Of course, I just wanted to point on AMDs naming procedures. With BUlldozer they just stated "pipeline", with Bobcate they explicitely said 2xINT plus 1Ld, 1 str. pipelines. Therefore I think it will be the same with Bulldozer. 4way would be also too much for 1 core. 2way is the optimum from a cost/performance stand point. If you would have 4 way, you would need SMT again to be able to utilize all the pipelines optimally.
For example, in the FPU, the A-pipe and M-pipe apparently mean [edit]addition and multiplication[/edit] pipelines. These don't make sense in the Bulldozer graph, where both pipelines are 128-bit FMAC.
Read carefully, AMD said nothing about Pipelines in the FPU part. They just wrote 2x128bit FMAC. Thus they mean the ability to process two 128bit FMAC µOPs. How this is done in detail is not know yet, but there is a patent at Dresdenboy's blog which covers that, too ;-)

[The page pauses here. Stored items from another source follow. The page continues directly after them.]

(** * Replay usage driver (qiime2/core/archive/provenance_lib/usage_drivers.py)

    A shallow embedding of the Python replay driver and the properties of
    its rendering functions.

    Conventions of the embedding:
    - a Python [str] is a [string]; a character is an [ascii], read as a
      code point below 256;
    - a Python [list] of [str] is a [list string];
    - a Python [set] is a [gset], a [dict] used as a map is a [gmap];
    - an ordered mapping that is only iterated ([UsageInputs],
      [UsageOutputs]) is an association list in iteration order;
    - an instance of the driver class is a record, and a method is a
      function from the record to the result and the new record. *)

From Stdlib Require Import ZArith Ascii String List Lia.
From stdpp Require Import base list strings gmap sorting.

Local Open Scope nat_scope.
Local Open Scope stdpp_scope.

(** ** Python primitives used by the driver *)

Module Py.

(** The line feed and the horizontal tab. *)
Definition LF : string := String "010" "".
Definition TAB : string := String "009" "".

(** [len(s)] for a string. *)
Abbreviation len := String.length.

(** [sep.join(parts)]. *)
Fixpoint join (sep : string) (parts : list string) : string :=
  match parts with
  | [] => ""
  | [p] => p
  | p :: ps => p +:+ sep +:+ join sep ps
  end.

(** The truth value of a list: it is not empty. *)
Definition truthy {A} (l : list A) : bool :=
  match l with [] => false | _ => true end.

(** [s * n]: [n] copies of [s]. *)
Fixpoint mul (s : string) (n : nat) : string :=
  match n with
  | 0 => ""
  | S n' => s +:+ mul s n'
  end.

(** [''.join(parts)]. *)
Definition cat (parts : list string) : string := foldr String.append "" parts.

(** [c.isspace()] on the code points below 256. *)
Definition isspace (c : ascii) : bool :=
  let n := nat_of_ascii c in
  ((9 <=? n) && (n <=? 13)) || ((28 <=? n) && (n <=? 32))
  || (n =? 133) || (n =? 160).

(** [s.lstrip()], [s.rstrip()] and [s.strip()] without argument. *)
Fixpoint lstrip (s : string) : string :=
  match s with
  | String c s' => if isspace c then lstrip s' else s
  | "" => ""
  end.

Fixpoint rstrip (s : string) : string :=
  match s with
  | String c s' =>
      match rstrip s' with
      | "" => if isspace c then "" else String c ""
      | r => String c r
      end
  | "" => ""
  end.

Definition strip (s : string) : string := rstrip (lstrip s).

(** [range(start, stop, step)] for a positive step; the loop counter
    runs until it reaches [stop]. *)
Fixpoint range_from (fuel start stop step : nat) : list nat :=
  match fuel with
  | 0 => []
  | S fuel' =>
      if start <? stop
      then start :: range_from fuel' (start + step) stop step
      else []
  end.

Definition range (start stop step : nat) : list nat :=
  range_from (stop - start) start stop step.

(** [sorted(xs)] on strings: Python compares strings code point by code
    point, which is [String.le]. *)
Definition sorted (xs : list string) : list string :=
  merge_sort String.le xs.

End Py.

(** ** Footer *)

(** The provenance graph, as far as the driver reads it: the set of the
    identifiers of the parsed artifacts. *)
Record ProvDAG := {
  _parsed_artifact_uuids : gset string
}.

(** One turn of the loop of [build_footer] that pairs the identifiers.
    Indexing a list out of range raises in Python: the turn then yields
    [None], and so does the loop. *)
Definition footer_pairs_step (uuids : list string) (u_len : nat)
    (acc : option (list string)) (idx : nat) : option (list string) :=
  pairs ← acc;
  if decide (Z.of_nat idx = (Z.of_nat u_len - 1)%Z)
  then a ← uuids !! idx; Some (pairs ++ ["# " +:+ a])
  else a ← uuids !! idx; b ← uuids !! (idx + 1);
       Some (pairs ++ ["# " +:+ a +:+ " " +:+ Py.TAB +:+ " " +:+ b]).

Definition footer_pairs (uuids : list string) : option (list string) :=
  let u_len := length uuids in
  foldl (footer_pairs_step uuids u_len) (Some []) (Py.range 0 u_len 2).

Definition footer_note : string :=
  "# The following QIIME 2 Results were parsed to produce this script:".

Definition build_footer (dag : ProvDAG) (boundary : string)
  : option (list string) :=
  let footer := [] in
  let uuids := Py.sorted (elements (_parsed_artifact_uuids dag)) in
  pairs ← footer_pairs uuids;
  let footer := footer ++ [boundary] in
  let footer := footer ++ [footer_note] in
  let footer := footer ++ pairs in
  let footer := footer ++ [boundary] in
  let footer := footer ++ [""] in
  Some footer.

(** ** Comment wrapping: [textwrap.wrap]

    [comment] calls [textwrap.wrap(line, 79, break_long_words=False,
    initial_indent='# ', subsequent_indent='# ')]; every other option of
    the wrapper keeps its default ([expand_tabs], [replace_whitespace],
    [drop_whitespace] and [break_on_hyphens] on, [fix_sentence_endings]
    off, [tabsize] 8, no [max_lines]).  The module follows the wrapper
    under these options. *)

Module TextWrap.

Definition code (c : ascii) : nat := nat_of_ascii c.

(** [textwrap._whitespace]: tab, line feed, vertical tab, form feed,
    carriage return and space. *)
Definition is_whitespace (c : ascii) : bool :=
  ((9 <=? code c) && (code c <=? 13)) || (code c =? 32).

(** The classes [\d] and [\w] of [re] on the code points below 256. *)
Definition is_digit (c : ascii) : bool :=
  (48 <=? code c) && (code c <=? 57).

Definition is_word (c : ascii) : bool :=
  let n := code c in
  is_digit c
  || ((65 <=? n) && (n <=? 90)) || ((97 <=? n) && (n <=? 122))
  || (n =? 95)
  || (n =? 170) || (n =? 178) || (n =? 179) || (n =? 181)
  || (n =? 185) || (n =? 186) || ((188 <=? n) && (n <=? 190))
  || ((192 <=? n) && (n <=? 214)) || ((216 <=? n) && (n <=? 246))
  || (248 <=? n).

(** [letter]: a word character that is no digit.  [word_punct]: a word
    character, or one of the exclamation mark, the double and the single
    quote, the ampersand, the full stop, the comma and the question
    mark. *)
Definition is_letter (c : ascii) : bool := is_word c && negb (is_digit c).

Definition is_word_punct (c : ascii) : bool :=
  let n := code c in
  is_word c || (n =? 33) || (n =? 34) || (n =? 39) || (n =? 38)
  || (n =? 46) || (n =? 44) || (n =? 63).

Definition is_hyphen (c : ascii) : bool := code c =? 45.

Fixpoint take (n : nat) (s : string) : string :=
  match n, s with
  | S n', String c s' => String c (take n' s')
  | _, _ => ""
  end.

Fixpoint drop (n : nat) (s : string) : string :=
  match n, s with
  | S n', String c s' => drop n' s'
  | _, _ => s
  end.

Fixpoint spaces (n : nat) : string :=
  match n with
  | 0 => ""
  | S n' => String " " (spaces n')
  end.

(** [text.expandtabs(8)]: [col] is the column of the next character,
    reset by a line feed or a carriage return. *)
Fixpoint expandtabs_from (col : nat) (s : string) : string :=
  match s with
  | "" => ""
  | String c s' =>
      if code c =? 9
      then let incr := 8 - col mod 8 in
           spaces incr +:+ expandtabs_from (col + incr) s'
      else String c
             (expandtabs_from
                (if (code c =? 10) || (code c =? 13) then 0 else S col) s')
  end.

(** [text.translate(unicode_whitespace_trans)]. *)
Fixpoint translate_whitespace (s : string) : string :=
  match s with
  | "" => ""
  | String c s' =>
      String (if is_whitespace c then " "%char else c)
             (translate_whitespace s')
  end.

Definition _munge_whitespace (text : string) : string :=
  translate_whitespace (expandtabs_from 0 text).

(** *** The chunk pattern [wordsep_re]

    A chunk is a run of whitespace, a run of two or more hyphens
    between words, or a word, which stops after a hyphen inside a
    compound, before whitespace or the end of the text, or before such
    a run of hyphens.  [back] is the text before the position, last
    character first, as the lookbehinds read it. *)

(** [(?= letter -? letter)] *)
Definition ahead_letters (s : string) : bool :=
  match s with
  | String a (String b s') =>
      is_letter a
      && ((is_hyphen b
           && match s' with String c _ => is_letter c | "" => false end)
          || is_letter b)
  | _ => false
  end.

(** [(?<= letter{2}-) | (?<= letter-letter-)], the hyphen itself not
    in [back]. *)
Definition behind_letters (back : list ascii) : bool :=
  match back with
  | a :: b :: rest =>
      is_letter a
      && (is_letter b
          || (is_hyphen b
              && match rest with c :: _ => is_letter c | [] => false end))
  | _ => false
  end.

(** [(?<= word_punct)] *)
Definition behind_word_punct (back : list ascii) : bool :=
  match back with
  | a :: _ => is_word_punct a
  | [] => false
  end.

Fixpoint hyphens (s : string) : nat :=
  match s with
  | String c s' => if is_hyphen c then S (hyphens s') else 0
  | "" => 0
  end.

(** [-{2,}(?=\w)] at the head of [s]: the length of the run. *)
Definition dash_ahead (s : string) : option nat :=
  let k := hyphens s in
  if (2 <=? k)
     && match drop k s with String c _ => is_word c | "" => false end
  then Some k else None.

Fixpoint whitespace_run (s : string) : nat :=
  match s with
  | String c s' => if is_whitespace c then S (whitespace_run s') else 0
  | "" => 0
  end.

(** The lazy run of a word after its first character: the number of
    characters it still takes. *)
Fixpoint word_rest (back : list ascii) (s : string) : nat :=
  match s with
  | "" => 0
  | String c s' =>
      if is_hyphen c && behind_letters back && ahead_letters s' then 1
      else if is_whitespace c then 0
      else if behind_word_punct back && bool_decide (is_Some (dash_ahead s))
      then 0
      else S (word_rest (c :: back) s')
  end.

(** The length of the match of [wordsep_re] at the head of [s]. *)
Definition next_chunk_len (back : list ascii) (s : string) : nat :=
  match s with
  | "" => 0
  | String c s' =>
      if is_whitespace c then S (whitespace_run s')
      else
        match (if behind_word_punct back then dash_ahead s else None) with
        | Some k => k
        | None => S (word_rest (c :: back) s')
        end
  end.

Definition chars_rev (s : string) : list ascii :=
  reverse (list_ascii_of_string s).

(** [wordsep_re.split(text)] without its empty pieces: the matches tile
    the text, so the pieces between them are all empty. *)
Fixpoint split_from (fuel : nat) (back : list ascii) (s : string)
  : list string :=
  match fuel with
  | 0 => []
  | S fuel' =>
      match s with
      | "" => []
      | _ =>
          let n := next_chunk_len back s in
          take n s :: split_from fuel' (chars_rev (take n s) ++ back)
                                 (drop n s)
      end
  end.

The explicit load & store pipelines are probably also specific to Bobcat for power efficiency and simplicity (IIRC this is what Pentium-M did, which propagated to Core and even Core2 as well).
I speculate that they just referred to 2 AGUs. Why should they change so much compared to the K8 ? If AMD would use explicit Ld/Str pipelines and now AGUs, then they would have to re-engineer the µOp sub-system, too. If I would be AMD, I would be too lazy to do that :wink:
A K8 core itself is already quite energy efficient and small at 32nm, now if you cut it down to 2way it is 99% perfect ;-) A further re-work would not gain much.
But as I said - speculation only. Maybe AMD did indeed a lot of µOp rework - who knows.

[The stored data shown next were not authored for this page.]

Definition applyCoupon (env : Env) (userId : Id)
      : ApplyCoupon.input -> M ApplyCoupon.output :=
    with_input applyCouponSchema (fun input =>
      let code := ApplyCoupon.code input in
      let courseId := ApplyCoupon.courseId input in
      rethrow "Failed to apply coupon" (
        coupon <- query (coupon_findUnique_code (toUpperCase code)) ;;
        match coupon with
        | None => throw (TRPCError NOT_FOUND "Coupon not found")
        | Some coupon =>
            courseCoupons <- query (coupon_courseCoupons coupon courseId) ;;
            couponUsage <- query (coupon_couponUsage coupon userId) ;;
            throw_if (negb (Coupon.isActive coupon))
              (TRPCError BAD_REQUEST "Coupon is not active") ;;;
            throw_if (after (Coupon.validFrom coupon) (now env))
              (TRPCError BAD_REQUEST "Coupon is not yet valid") ;;;
            throw_if (before (Coupon.validUntil coupon) (now env))
              (TRPCError BAD_REQUEST "Coupon has expired") ;;;
            throw_if (maxUses_reached coupon)
              (TRPCError BAD_REQUEST "Coupon usage limit reached") ;;;
            throw_if (maxUsesPerUser_reached coupon couponUsage)
              (TRPCError BAD_REQUEST
                 "You have reached the usage limit for this coupon") ;;;
            throw_if (negb (Coupon.isGlobal coupon)
                      && (List.length courseCoupons =? 0)%nat)
              (TRPCError BAD_REQUEST "Coupon is not applicable to this course") ;;;
            existingEnrollment <- query (enrollment_findUnique userId courseId) ;;
            throw_if (isSome existingEnrollment)
              (TRPCError CONFLICT "You are already enrolled in this course") ;;;
            course <- query (course_findUnique courseId) ;;
            match course with
            | None => throw (TRPCError NOT_FOUND "Course not found")
            | Some course =>
                throw_if (Course.isFree course)
                  (TRPCError BAD_REQUEST
                     "Coupons cannot be applied to free courses") ;;;
                let originalPrice := Course.price course in
                let discountAmount := discountAmount_of coupon originalPrice in
                let finalPrice := finalPrice_of originalPrice discountAmount in
                ret (ApplyCoupon.mkOutput true (Coupon.id coupon)
                       (Coupon.code coupon) (Coupon.name coupon)
                       originalPrice discountAmount finalPrice discountAmount
                       (Course.id course) (Course.title course))
            end
        end)).

Module ValidateCoupon.
Record input := mkInput { code : string; courseId : option Id }.
Record coupon_view := mkView {
  id : Id;
  view_code : string;
  name : string;
  discountType : DiscountType;
  discountValue : Q;
  isGlobal : bool;
  maxUses : option Z;
  usedCount : Z;
  validUntil : option Date
}.
Record output := mkOutput {
  valid : bool;
  error : option string;
  coupon : option coupon_view
}.
End ValidateCoupon.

There is really no reason for Bulldozer to have separate pipelines for AGU. Currently, K10 already has an AGU attached on each ALU; this architecture works quite well for x86 instructions where most instruction is attached with a load/store. There's little reason to change that. But, it's just my guess, and I could be wrong.
Yes - no reason to change that, I agree totally :)
We then just differ in the counting method for pipelines ;-) In my opinion you could count the AGUs as independent pipelines, thus 2 INT+2 AGUs per core = 4 "pipelines". You seem to think that there are 4INT + 4 AGUs, because you count the AGUs not separately. As I stated above, 4 way for one core would be inefficient, therefore I speculate about 2way per core and 4way per module.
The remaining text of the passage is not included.